Never imitate what other people are doing, just because you *think* they know something you don’t. (Which happens during panic buying).

That’s a lesson for life in general… and it applies to online business just as much.

When you’re in the early stages especially, there’s a strong temptation to look at people ‘killing it’ online and think “I should do what they’re doing!”

…Even if it means changing your business model midstream and throwing away months (or years) of hard work.

Resist the urge. It’s deadly.

First off, you don’t actually know they’re having success… it could be smoke and mirrors. (The more experienced you become, the easier it is tell tell the real from BS).

Second, and more importantly, for people who actually are killing it, you don’t see all the time and effort that went into getting their business dialed-in.

There’s nothing magical about their particular niche. They did WORK.

They put in the hours to figure things out and build their core competencies.

If you’re bouncing around from idea to idea, inspiration to inspiration, I guarantee you’re not putting in the focused time required to be successful.

My Path

When I started off as a copywriter, all I wanted to do was write long-form sales copy.

Then, after a couple years at Golden Hippo Media (where I lived and breathed direct response copy every day), I wanted a change.

I saw what people like Peep Laja were doing and thought, “Conversion Optimization! That seems a lot cooler than this lame, hyped-up sales copy stuff.”

So I dipped my toe into the CRO world… but pretty soon, realized it’s too tech-heavy for my tastes (I’m allergic to code).

Around that time’s when I had my come-to-Jesus moment and decided to go all-in on my “one thing” (which is email marketing.)

When I did, I finally started to gain traction.

Prospecting became easier, because I knew who I wanted to target…

Client calls became easier, because I had 100% clarity around my service offerings…

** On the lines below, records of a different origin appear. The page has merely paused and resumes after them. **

(** * General Accounting Lab: the calculation engine of [app.py]

    A shallow embedding of the five calculation functions of the application
    ([calcula_balancete], [calcula_dre], [calcula_balanco],
    [calcula_fluxo_caixa_direto], [calcula_fluxo_caixa_indireto]) and the
    properties stated about them.

    A pandas DataFrame is a list of rows, in row order; a row is a record
    whose fields are the columns.  The arithmetic of the numeric columns is
    an interface ([Numero]) with two instances: binary64 floats, which is
    what the application computes with ([bal["debito"] = 0.0],
    [float(valor)]), and the integers, an arithmetic without rounding. *)

From Stdlib Require Import List Ascii String ZArith Bool Lia.
From Stdlib Require Import SpecFloat.
From Stdlib Require Import Sorted Permutation.
From Stdlib Require OrderedTypeEx.
Import ListNotations.

Set Implicit Arguments.
Local Open Scope string_scope.

(* ===================================================================== *)
(** * Numeric columns *)
(* ===================================================================== *)

(** The operations the engine applies to numbers: the literal [0.0], [+]
    (also under [+=] and [.sum()]), binary [-], unary [-] and the
    comparison behind [max]. *)
Class Numero (num : Type) : Type := {
  zero   : num;
  mais   : num -> num -> num;
  menos  : num -> num -> num;
  oposto : num -> num;
  menor  : num -> num -> bool
}.

Declare Scope num_scope.
Delimit Scope num_scope with num.
Infix "+" := mais : num_scope.
Infix "-" := menos : num_scope.
Notation "- x" := (oposto x) : num_scope.

(** An arithmetic in which additions do not round. *)
Class Exata (num : Type) {N : Numero num} : Prop := {
  mais_assoc  : forall a b c : num, (a + (b + c))%num = ((a + b) + c)%num;
  mais_comm   : forall a b : num, (a + b)%num = (b + a)%num;
  mais_zero_l : forall a : num, (zero + a)%num = a
}.

Arguments Exata num {N}.

(** IEEE 754 binary64, the [float64] of NumPy and the [float] of Python:
    53 bits of precision, round to nearest even. *)
Definition b64 : Type := spec_float.

#[export] Instance Numero_b64 : Numero b64 := {
  zero   := S754_zero false;
  mais   := SFadd 53 1024;
  menos  := SFsub 53 1024;
  oposto := SFopp;
  menor  := SFltb
}.

(** The float of an integer literal, and of a decimal literal [n/d]: the
    quotient of two exactly represented integers is rounded once, so it is
    the float nearest to the decimal, the one Python reads the literal as. *)
Definition b64_of_Z (z : Z) : b64 := binary_normalize 53 1024 z 0 false.
Definition b64_frac (n d : Z) : b64 := SFdiv 53 1024 (b64_of_Z n) (b64_of_Z d).

#[export] Instance Numero_Z : Numero Z := {
  zero   := 0%Z;
  mais   := Z.add;
  menos  := Z.sub;
  oposto := Z.opp;
  menor  := Z.ltb
}.

Section Numeros.
Context {num : Type} {N : Numero num}.

(** Python's [max(a, b)]: the first argument unless the second is
    strictly greater. *)
Definition py_max (a b : num) : num := if menor a b then b else a.

(** [Series.sum()] on a column of numbers: the cells are added up, here
    from 0 in row order.
    NumPy groups the additions of a float column otherwise (the first
    cell plus the sum of the rest, in blocks for long columns); in an
    exact arithmetic the grouping is immaterial, and the float columns
    summed below have at most two non-zero cells, for which every order
    and grouping gives the same float. *)
Definition soma (l : list num) : num := fold_left mais l zero.
End Numeros.

(* ===================================================================== *)
(** * Tables *)
(* ===================================================================== *)

(** A text cell that may be missing ([None]). *)
Inductive celula : Type :=
| Texto (s : string)
| Nulo.

(** [cell == "literal"] *)
Definition celula_igual (c : celula) (s : string) : bool :=
  match c with
  | Texto t => String.eqb t s
  | Nulo => false
  end.

(** A row of [plano_contas]:
    columns [codigo], [conta], [grupo], [natureza], [eh_caixa]. *)
Record Conta : Type := {
  codigo   : string;
  conta    : string;
  grupo    : string;
  natureza : celula;
  eh_caixa : bool
}.

(** A row of [lancamentos]:
    columns [data], [historico], [conta_debito], [conta_credito], [valor]. *)
Record Lancamento (num : Type) : Type := {
  data          : string;
  historico     : string;
  conta_debito  : string;
  conta_credito : string;
  valor         : num
}.

(** A row of [bal] while the journal is folded into it: the account's
    columns and the two totals. *)
Record LinhaTotais (num : Type) : Type := {
  cadastro : Conta;
  debito   : num;
  credito  : num
}.

(** A row of the trial balance that [calcula_balancete] returns: the
    former plus [saldo], [saldo_devedor], [saldo_credor]. *)
Record LinhaBalancete (num : Type) : Type := {
  totais        : LinhaTotais num;
  saldo         : num;
  saldo_devedor : num;
  saldo_credor  : num
}.

(** The default chart of accounts. *)
Definition init_plano_contas : list Conta :=
  let linha c n g nat cx :=
    {| codigo := c; conta := n; grupo := g; natureza := Texto nat; eh_caixa := cx |} in
  [ linha "1.1.1" "Caixa" "Ativo" "Devedora" true;
    linha "1.1.2" "Bancos Conta Movimento" "Ativo" "Devedora" true;
    linha "1.1.3" "Clientes" "Ativo" "Devedora" false;
    linha "1.1.4" "Estoques" "Ativo" "Devedora" false;
    linha "1.2.1" "Imobilizado" "Ativo" "Devedora" false;
    linha "2.1.1" "Fornecedores" "Passivo" "Credora" false;
    linha "2.1.2" "Empréstimos a Pagar" "Passivo" "Credora" false;
    linha "2.2.1" "Obrigações Trabalhistas" "Passivo" "Credora" false;
    linha "2.2.2" "Obrigações Fiscais" "Passivo" "Credora" false;
    linha "2.3.1" "Capital Social" "Patrimônio Líquido" "Credora" false;
    linha "2.3.2" "Reservas de Lucros" "Patrimônio Líquido" "Credora" false;
    linha "3.1.1" "Receita de Vendas" "Resultado - Receita" "Credora" false;
    linha "3.1.2" "Outras Receitas Operacionais" "Resultado - Receita" "Credora" false;
    linha "4.1.1" "Custo das Mercadorias Vendidas" "Resultado - Despesa" "Devedora" false;
    linha "4.1.2" "Despesas com Pessoal" "Resultado - Despesa" "Devedora" false;
    linha "4.1.3" "Despesas Administrativas" "Resultado - Despesa" "Devedora" false;
    linha "4.1.4" "Despesas Financeiras" "Resultado - Despesa" "Devedora" false ].

(* ===================================================================== *)
(** * calcula_balancete *)
(* ===================================================================== *)

Section Balancete.
Context {num : Type} {N : Numero num}.

(** [bal = plano_contas.copy()] with [bal["debito"] = 0.0] and
    [bal["credito"] = 0.0]. *)
Definition inicia (plano_contas : list Conta) : list (LinhaTotais num) :=
  map (fun a => {| cadastro := a; debito := zero; credito := zero |}) plano_contas.

(** [bal["codigo"] == c] *)
Definition mascara (bal : list (LinhaTotais num)) (c : string) : list bool :=
  map (fun r => String.eqb (codigo (cadastro r)) c) bal.

(** [bal.loc[mask, "debito"] += v] *)
Definition soma_debito (mask : list bool) (v : num)
    (bal : list (LinhaTotais num)) : list (LinhaTotais num) :=
  map (fun mr : bool * LinhaTotais num =>
         let (m, r) := mr in
         if m then {| cadastro := cadastro r;
                      debito := (debito r + v)%num;
                      credito := credito r |}
         else r)
      (combine mask bal).
(** * worldpop-stats: the retry ladder of [worldpop_zonal_stats]

    A shallow embedding of [src/worldpop_stats/worldpop_stats.py].

    The script is a sequence of calls into two third-party libraries
    ([ee], [geemap]) wrapped in three nested [try]/[except] blocks.  The
    embedding keeps that shape: the external calls are oracles over an
    abstract world, the Python function is written in a small
    state-and-exception monad, and [print] appends to a list of lines. *)

From Stdlib Require Import String Ascii ZArith NArith List Bool Lia.
From stdpp Require Import base option list strings pretty gmap.

Local Open Scope string_scope.
Local Open Scope Z_scope.
Local Open Scope list_scope.

(** ** Python strings

    A Python [str] is modelled as a Rocq [string] whose characters are the
    code points 0..255. *)

Module PyStr.

Definition dquote : ascii := ascii_of_nat 34.
Definition squote : ascii := "'"%char.
Definition backslash : ascii := "\"%char.
Definition TAB : ascii := ascii_of_nat 9.
Definition LF : ascii := ascii_of_nat 10.
Definition CR : ascii := ascii_of_nat 13.

(** [needle in hay] on strings: some suffix of [hay] starts with
    [needle]. *)
Fixpoint contains (needle hay : string) : bool :=
  String.prefix needle hay
  || match hay with
     | EmptyString => false
     | String _ rest => contains needle rest
     end.

Fixpoint has_char (c : ascii) (s : string) : bool :=
  match s with
  | EmptyString => false
  | String d rest => Ascii.eqb c d || has_char c rest
  end.

Definition hex_digit (n : N) : ascii :=
  match String.get (N.to_nat n) "0123456789abcdef" with
  | Some d => d
  | None => "0"%char
  end.

(** [\xhh], two lower-case hexadecimal digits. *)
Definition hex_escape (c : ascii) : string :=
  let n := N_of_ascii c in
  String backslash
    (String "x" (String (hex_digit (n / 16)) (String (hex_digit (n mod 16)) ""))).

(** [str.isprintable] on the code points below 256: the ASCII graphic
    characters and space, and the Latin-1 ones except the C1 controls,
    the no-break space and the soft hyphen. *)
Definition is_printable (c : ascii) : bool :=
  let n := N_of_ascii c in
  ((32 <=? n) && (n <? 127) || (161 <=? n) && negb (n =? 173))%N.

(** One character of [repr(s)], inside the quotes [quote]. *)
Definition repr_char (quote c : ascii) : string :=
  if Ascii.eqb c quote || Ascii.eqb c backslash then String backslash (String c "")
  else if Ascii.eqb c TAB then String backslash "t"
  else if Ascii.eqb c LF then String backslash "n"
  else if Ascii.eqb c CR then String backslash "r"
  else if is_printable c then String c ""
  else hex_escape c.

Fixpoint repr_body (quote : ascii) (s : string) : string :=
  match s with
  | EmptyString => EmptyString
  | String c rest => repr_char quote c +:+ repr_body quote rest
  end.

(** Single quotes, unless the string has a single quote and no double
    quote. *)
Definition repr_quote (s : string) : ascii :=
  if has_char squote s && negb (has_char dquote s) then dquote else squote.

Definition repr (s : string) : string :=
  let q := repr_quote s in
  String q (repr_body q s +:+ String q "").

(** Characters [repr] copies unchanged whatever the quote. *)
Definition plain (c : ascii) : bool :=
  is_printable c && negb (Ascii.eqb c squote) && negb (Ascii.eqb c dquote)
  && negb (Ascii.eqb c backslash).

Fixpoint all_chars (p : ascii -> bool) (s : string) : bool :=
  match s with
  | EmptyString => true
  | String c rest => p c && all_chars p rest
  end.

(** The characters an escape sequence is made of. *)
Definition escape_alphabet : string :=
  String backslash (String squote (String dquote "tnrx0123456789abcdef")).

Definition is_quote (q : ascii) : Prop := q = squote \/ q = dquote.

End PyStr.

(** ** Python values carried by an exception

    The arguments an error is built from: strings (the message of an
    [ee.EEException]), integers (an error code) and [None]. *)

Inductive pyval : Type :=
| PyString (s : string)
| PyInt (z : Z)
| PyNone.

Definition py_repr (v : pyval) : string :=
  match v with
  | PyString s => PyStr.repr s
  | PyInt z => pretty z
  | PyNone => "None"
  end.

Fixpoint join (sep : string) (l : list string) : string :=
  match l with
  | [] => ""
  | [x] => x
  | x :: rest => x +:+ sep +:+ join sep rest
  end.

(** [repr] of a tuple: [()], [(x,)], [(x, y, ...)]. *)
Definition repr_tuple (l : list pyval) : string :=
  match l with
  | [] => "()"
  | [x] => "(" +:+ py_repr x +:+ ",)"
  | _ => "(" +:+ join ", " (map py_repr l) +:+ ")"
  end.

(** An instance of [Exception], as far as the script looks at it:
    [type(ex).__name__] and [ex.args].  Every [except] clause of the
    script is [except Exception]; what is raised outside that class
    ([KeyboardInterrupt], [SystemExit]) is not an error of a call and is
    not modelled. *)
Record exception : Type := Exn {
  type_name : string;
  args : list pyval
}.

(** ** Earth Engine handles

    [ee.ImageCollection(id)] and [.mosaic()] build lazy client-side
    handles; nothing is evaluated until the platform runs a request. *)

Inductive ImageCollection : Type :=
| ee_ImageCollection (asset_id : string).

Inductive Image : Type :=
| mosaic (collection : ImageCollection).

Definition get_worldpop_data_from_gee (constrained : bool) : ImageCollection :=
  if constrained
  then ee_ImageCollection "WorldPop/GP/100m/pop_age_sex_cons_unadj"
  else ee_ImageCollection "WorldPop/GP/100m/pop_age_sex".

(** The script always passes [constrained] to the two functions above and
    below, so their default [False] is never used. *)
Definition worldpop_mosaic (constrained : bool) : Image :=
  let pop_data := get_worldpop_data_from_gee constrained in
  let pop_data_img := mosaic pop_data in
  pop_data_img.

(** ** The aggregation request

    The arguments of one [geemap.zonal_statistics] call.  [tile_scale] is
    [None] when the keyword is not passed (geemap then uses its own
    default of 1). *)

Record request (FeatureCollection : Type) : Type := Request {
  in_value_raster : Image;
  in_zone_vector : FeatureCollection;
  out_file_path : string;
  scale : Z;
  statistics_type : string;
  bestEffort : bool;
  tile_scale : option Z
}.

Arguments Request {FeatureCollection}.
Arguments in_value_raster {FeatureCollection}.
Arguments in_zone_vector {FeatureCollection}.
Arguments out_file_path {FeatureCollection}.
Arguments scale {FeatureCollection}.
Arguments statistics_type {FeatureCollection}.
Arguments bestEffort {FeatureCollection}.
Arguments tile_scale {FeatureCollection}.

(** What the platform answers to a request: the result table, as the bytes
    of the file to write, or an error. *)
Inductive response : Type :=
| Computed (table : list Byte.byte)
| Failed (ex : exception).

(** The result of a Python call: a value, or a raised exception. *)
Inductive outcome (A : Type) : Type :=
| Return (a : A)
| Raise (ex : exception).

Arguments Return {A}.
Arguments Raise {A}.

(** ** The script *)

Section Script.

(** The state of everything outside the script (the local disk the
    shapefile is read from, the remote platform), and the type of the
    polygon collection handles [geemap.shp_to_ee] returns. *)
Context {World FeatureCollection : Type}.

(** [geemap.shp_to_ee(shapefile)]. *)
Variable shp_to_ee_oracle :
  string -> World -> outcome FeatureCollection * World.

(** The platform evaluating an aggregation request. *)
Variable zonal_oracle :
  request FeatureCollection -> World -> response * World.

(** What a run can change: the world, the files written, what was
    printed (one entry for each [print] call), and a log of the
    aggregation calls issued, each with its answer.  The log is not a
    variable of the script; the statements below read it. *)
Record state : Type := State {
  world : World;
  files : gmap string (list Byte.byte);
  stdout : list string;
  calls : list (request FeatureCollection * response)
}.

Definition M (A : Type) : Type := state -> outcome A * state.

#[export] Instance M_ret : MRet M := fun A a st => (Return a, st).

#[export] Instance M_bind : MBind M := fun A B f m st =>
  match m st with
  | (Return a, st') => f a st'
  | (Raise ex, st') => (Raise ex, st')
  end.

(** [try: body / except Exception as ex: handler ex]. *)
Definition try_except {A : Type} (body : M A) (handler : exception -> M A) : M A :=
  fun st =>
    match body st with
    | (Return a, st') => (Return a, st')
    | (Raise ex, st') => handler ex st'
    end.

Definition print (line : string) : M unit :=
  fun st =>
    (Return tt,
     {| world := world st; files := files st;
        stdout := stdout st ++ [line]; calls := calls st |}).

Definition shp_to_ee (shapefile : string) : M FeatureCollection :=
  fun st =>
    let '(r, w) := shp_to_ee_oracle shapefile (world st) in
    (r, {| world := w; files := files st;
           stdout := stdout st; calls := calls st |}).

(** Modelled from the spec: [geemap.zonal_statistics] is third-party
    code.  It issues the aggregation request; on success it writes the
    result table to [out_file_path], and it raises on any failure. *)
Definition zonal_statistics (in_value_raster : Image)
    (in_zone_vector : FeatureCollection) (out_file_path : string)
    (scale : Z) (statistics_type : string) (bestEffort : bool)
    (tile_scale : option Z) : M unit :=
  fun st =>
    let req := Request in_value_raster in_zone_vector out_file_path scale
                       statistics_type bestEffort tile_scale in
    let '(resp, w) := zonal_oracle req (world st) in
    let log := calls st ++ [(req, resp)] in
    match resp with
    | Computed table =>
        (Return tt,
         {| world := w; files := <[out_file_path := table]> (files st);
            stdout := stdout st; calls := log |})
    | Failed ex =>
        (Raise ex,
         {| world := w; files := files st;
            stdout := stdout st; calls := log |})
    end.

Closing deals became easier, because I knew the effect my work could have on their bottom line.

Now, there’s nothing magical about email… the only “secret sauce” was in the decision to go all-in on one thing.

So if you’re agonizing over picking a niche, my advice is… just pick one.

There’s a bunch of different ways to do it:

*By specialty: (Conversion copy, old-school direct response, UX copy, web copy)
*By deliverable (Landing pages, sales pages, emails, white papers, chat bots)
*By vertical (Service businesses, coaches/consultants, ecommerce, SaaS, tech)

And on and on, with various combinations of the above.

Once you’ve picked your “thing,” my hard-won advice is to go all in on it.

Do it. Study it. Talk about it.

Avoid the herd mentality — stay focused, put in the work, and the results will happen.